Somehow, our own Indian Classical music scenario seems to be in a better shape than this. I might be wrong.

With these mixed emotions of exhilaration and sadness, my father and I rushed back to my sisters place for dinner with some good wine. The breeze had become icier.

ps: Can you spot the snow-bearded conductor in the picture, taken on the sly? His beard looks black here because of the violin's chin rest.

Thursday, August 16, 2007

2 pages from the last 15 days

Worldly pursuits kept me away from this space for the last fortnight but life happened while I was busy making 'strategic' plans. Allow me to share a couple of pages from the last 15 days.

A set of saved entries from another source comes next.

(** * Collaboration hub of the whiteboard backend

    A shallow embedding of the WebSocket side of the backend:

    - [ConnectionManager] (websocket/connection-manager.ts): the registry
      of live connections with its per-room index and the fan-out;
    - [YjsDocumentManager] (yjs/document-manager.ts): the cache of
      in-memory documents and the snapshot persistence;
    - [MessageHandler] (websocket/message-handler.ts): the dispatch of
      inbound frames and the connect / update / presence / chat /
      disconnect handlers.

    Conventions of the embedding.

    - A JS [Map] is a [gmap]; a JS [Set] of strings is a duplicate-free
      list in insertion order (the order in which JS iterates it).
    - A [WebSocket] object is a reference into a store of sockets; what
      [ws.send] does is recorded in the [sent] log of that socket.  The
      frame handed to [JSON.stringify] is logged as a [ServerMessage].
    - [new Date()] is an explicit argument [now] of each handler.
    - The handlers are [async]; every [await] is run to completion before
      the next statement, so a handler is one function on the state.
    - Yjs and the base64 codec of [Buffer] are external libraries: the
      development is parametric in them (classes [Yjs] and [Base64]).
    - [Y.applyUpdate] throws when the bytes it is given are not a Yjs
      update.  The bytes of an update frame come from a client, so the
      update handler is modelled with that exception, which the [catch]
      of [handleMessage] answers with an error frame.  The payload of a
      snapshot row is a state that [saveSnapshot] wrote with
      [Y.encodeStateAsUpdate], which [Y.applyUpdate] reads back: the
      seeding of a document from the store returns.
    - The calls into Prisma are total: a store that fails is outside the
      model.
    - An inbound frame of a known type carries the fields of its
      interface in types.ts.  The numbers in frames (timestamps,
      coordinates) are relayed, never computed on; they are integers
      here, like the snapshot versions, whose column bound is not
      modelled. *)

From stdpp Require Import gmap strings list sorting.
From Stdlib Require Import ZArith Strings.Byte Strings.Ascii.

Set Default Proof Using "Type".

(** ** types.ts *)

Definition Date := Z.
Bind Scope Z_scope with Date.
Definition bytes := list byte.

Record User := mkUser {
  user_id : string;
  user_name : string;
  user_color : string
}.

Inductive Role := owner | editor | viewer.

Record Cursor := mkCursor { cursor_x : Z; cursor_y : Z }.
Record Viewport := mkViewport { vp_x : Z; vp_y : Z; vp_zoom : Z }.

Record Participant := mkParticipant {
  participant_userId : string;
  participant_clientId : string;
  participant_user : User;
  participant_role : Role;
  participant_joinedAt : Date
}.

(** A JSON value, as [JSON.parse] returns it. *)
Unset Elimination Schemes.
Inductive JSON :=
| JNull
| JBool (b : bool)
| JNumber (n : Z)
| JString (s : string)
| JArray (items : list JSON)
| JObject (members : list (string * JSON)).
Set Elimination Schemes.

(** The conversion to a string that a template literal applies to a
    value: whether it returns, or throws a [TypeError].  Primitives are
    converted.  An object is converted by the [toString] it inherits,
    unless a member of its own named [toString] shadows it: no JSON value
    is callable, [valueOf] gives back the object, and the conversion
    throws.  An array is joined, which converts its items in turn. *)
Fixpoint ToString_returns (v : JSON) : bool :=
  match v with
  | JNull | JBool _ | JNumber _ | JString _ => true
  | JArray items => forallb ToString_returns items
  | JObject members => bool_decide ("toString" ∉ members.*1)
  end.

(** Client -> server frames, as [JSON.parse] delivers them.  The six
    variants of [ClientMessage], and [UnknownMessage] for a JSON value
    whose [type] is none of the six discriminators: [type] is that
    value, [None] when the frame has no [type] at all ([undefined]). *)
Inductive ClientMessage :=
| ConnectMessage (roomId : string) (user : User) (token : option string)
| UpdateMessage (delta : string)
| PresenceMessage (clientId : string) (cursor : option Cursor)
    (selection : option (list string)) (viewport : option Viewport)
| LeaveMessage
| HeartbeatMessage (timestamp : Z)
| ChatMessage (userName message : string) (timestamp : Z)
| UnknownMessage (type : option JSON).

(** The values of [type] that the switch of [handleMessage] has a case
    for. *)
Definition discriminators : list string :=
  ["connect"; "update"; "presence"; "chat"; "heartbeat"; "leave"].

(** [`${message.type}`] in the log line of [handleMessage]: the six
    discriminators are strings; [undefined] is converted too. *)
Definition type_is_logged (message : ClientMessage) : bool :=
  match message with
  | UnknownMessage (Some type) => ToString_returns type
  | _ => true
  end.

(** Server -> client frames.  [HeartbeatEcho] and [ChatBroadcast] are the
    two frames the handler sends with [as any]. *)
Inductive ServerMessage :=
| JoinBroadcast (user : User) (clientId roomId : string)
| LeaveBroadcast (clientId userId : string)
| SyncResponse (snapshotData : string) (participants : list Participant)
| UpdateBroadcast (delta : string) (from : string)
| PresenceBroadcast (clientId : string) (cursor : option Cursor)
    (selection : option (list string)) (viewport : option Viewport)
| ErrorMessage (code message : string)
| RoomState (roomId roomName : string) (participants : list Participant)
| HeartbeatEcho (timestamp : Z)
| ChatBroadcast (userName message : string) (timestamp : Z) (clientId : string).

Global Instance User_eq_dec : EqDecision User.
Proof. solve_decision. Defined.
Global Instance Role_eq_dec : EqDecision Role.
Proof. solve_decision. Defined.
Global Instance Cursor_eq_dec : EqDecision Cursor.
Proof. solve_decision. Defined.
Global Instance Viewport_eq_dec : EqDecision Viewport.
Proof. solve_decision. Defined.
Global Instance Participant_eq_dec : EqDecision Participant.
Proof. solve_decision. Defined.
Global Instance ServerMessage_eq_dec : EqDecision ServerMessage.
Proof. solve_decision. Defined.

(** ** Sockets *)

Inductive ReadyState := CONNECTING | OPEN | CLOSING | CLOSED.

Global Instance ReadyState_eq_dec : EqDecision ReadyState.
Proof. solve_decision. Defined.

Definition WebSocket := nat.

Record Socket := mkSocket {
  readyState : ReadyState;
  sent : list ServerMessage
}.

(** [ws.readyState === WebSocket.OPEN] *)
Definition ws_is_open (ws : WebSocket) (net : gmap nat Socket) : bool :=
  match net !! ws with
  | Some s => bool_decide (readyState s = OPEN)
  | None => false
  end.

(** [ws.send(JSON.stringify(message))] *)
Definition ws_send (ws : WebSocket) (message : ServerMessage)
    (net : gmap nat Socket) : gmap nat Socket :=
  alter (λ s, mkSocket (readyState s) (sent s ++ [message])) ws net.

(** The frames a socket has been sent so far. *)
Definition outbox (ws : WebSocket) (net : gmap nat Socket) : list ServerMessage :=
  match net !! ws with
  | Some s => sent s
  | None => []
  end.

(** ** A JS [Set<string>]: insertion-ordered, no duplicates *)

Definition Set_add (x : string) (s : list string) : list string :=
  if decide (x ∈ s) then s else s ++ [x].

Independence Eve in a taxi between Gurgaon and Delhi Airport
That’s how I spent that evening. Breaking my code of keeping this space free from bad experiences, I have to talk about this. Twice I have missed my flight from Delhi airport because of traffic madness between Gurgaon and Delhi airport. The latest happened on the eve of Independence…it took me 3 hours 30 minutes to reach a destination which shouldn’t take more than half an hour. Fabulous growth has happened in this satellite city of Delhi in a fabulously unplanned manner, leading up to road chaos, highly constipated traffic, road accidents, power cuts and a backache because of that 3 and half hour inside the taxi.

A 16-year-old stole my heart on a breezy Friday evening
She came dressed in an elegant black frock, sat on the pianoforte and played Beethoven’s ‘Pathetique’, a Sonata in C, in its totality with the finesse and élan of a mature musician. Later, she went on to play ‘Nocturne in E’ by Chopin, ‘Impromptu No.4’ by Schubert and a Polka by Berkeley with the same confidence and skill. Only when she got up to accept the warm accolades of the audience and a bouquet from National Center For The Performing Arts (NCPA), her shy girlishness got exhibited. Her name is Anushka Godinho and she started learning music at the age of 5.

This happened at a beautiful Western Classical concert we (me and my good friend) went for at the NCPA, Mumbai last Friday. This great institution provides a very useful platform to these budding artistes to display their talent. It helps nurture & support new talent and keeps the genre of Western Classical music alive…a great effort, I must say!

The other musicians of the evening were 2 young men. A 20-year-old Classical guitarist, Samuel Lewis from Bombay and 23-year-old, Murugesan on Recorder from Pondicherry. Samuel (who also plays the Organ) performed Bach, Tarrega, Albinez on the nylon strings with perhaps the passion and memory of the composers themselves. He ended the evening with a beautiful version of ‘Somewhere Over The Rainbow’.

Murugesan handled compositions of Debussy, Vivaldi & Purcell. Personally, I don’t like Recorder as an instrument so I shall reserve my comments on the same. Think I will do the same for Murugesan.

Hope this description of that lovely evening cancelled out the negative energy emanating from my first experience.

Later, that evening I enjoyed some scotch and conversation with a couple of old friends (including the good friend mentioned earlier).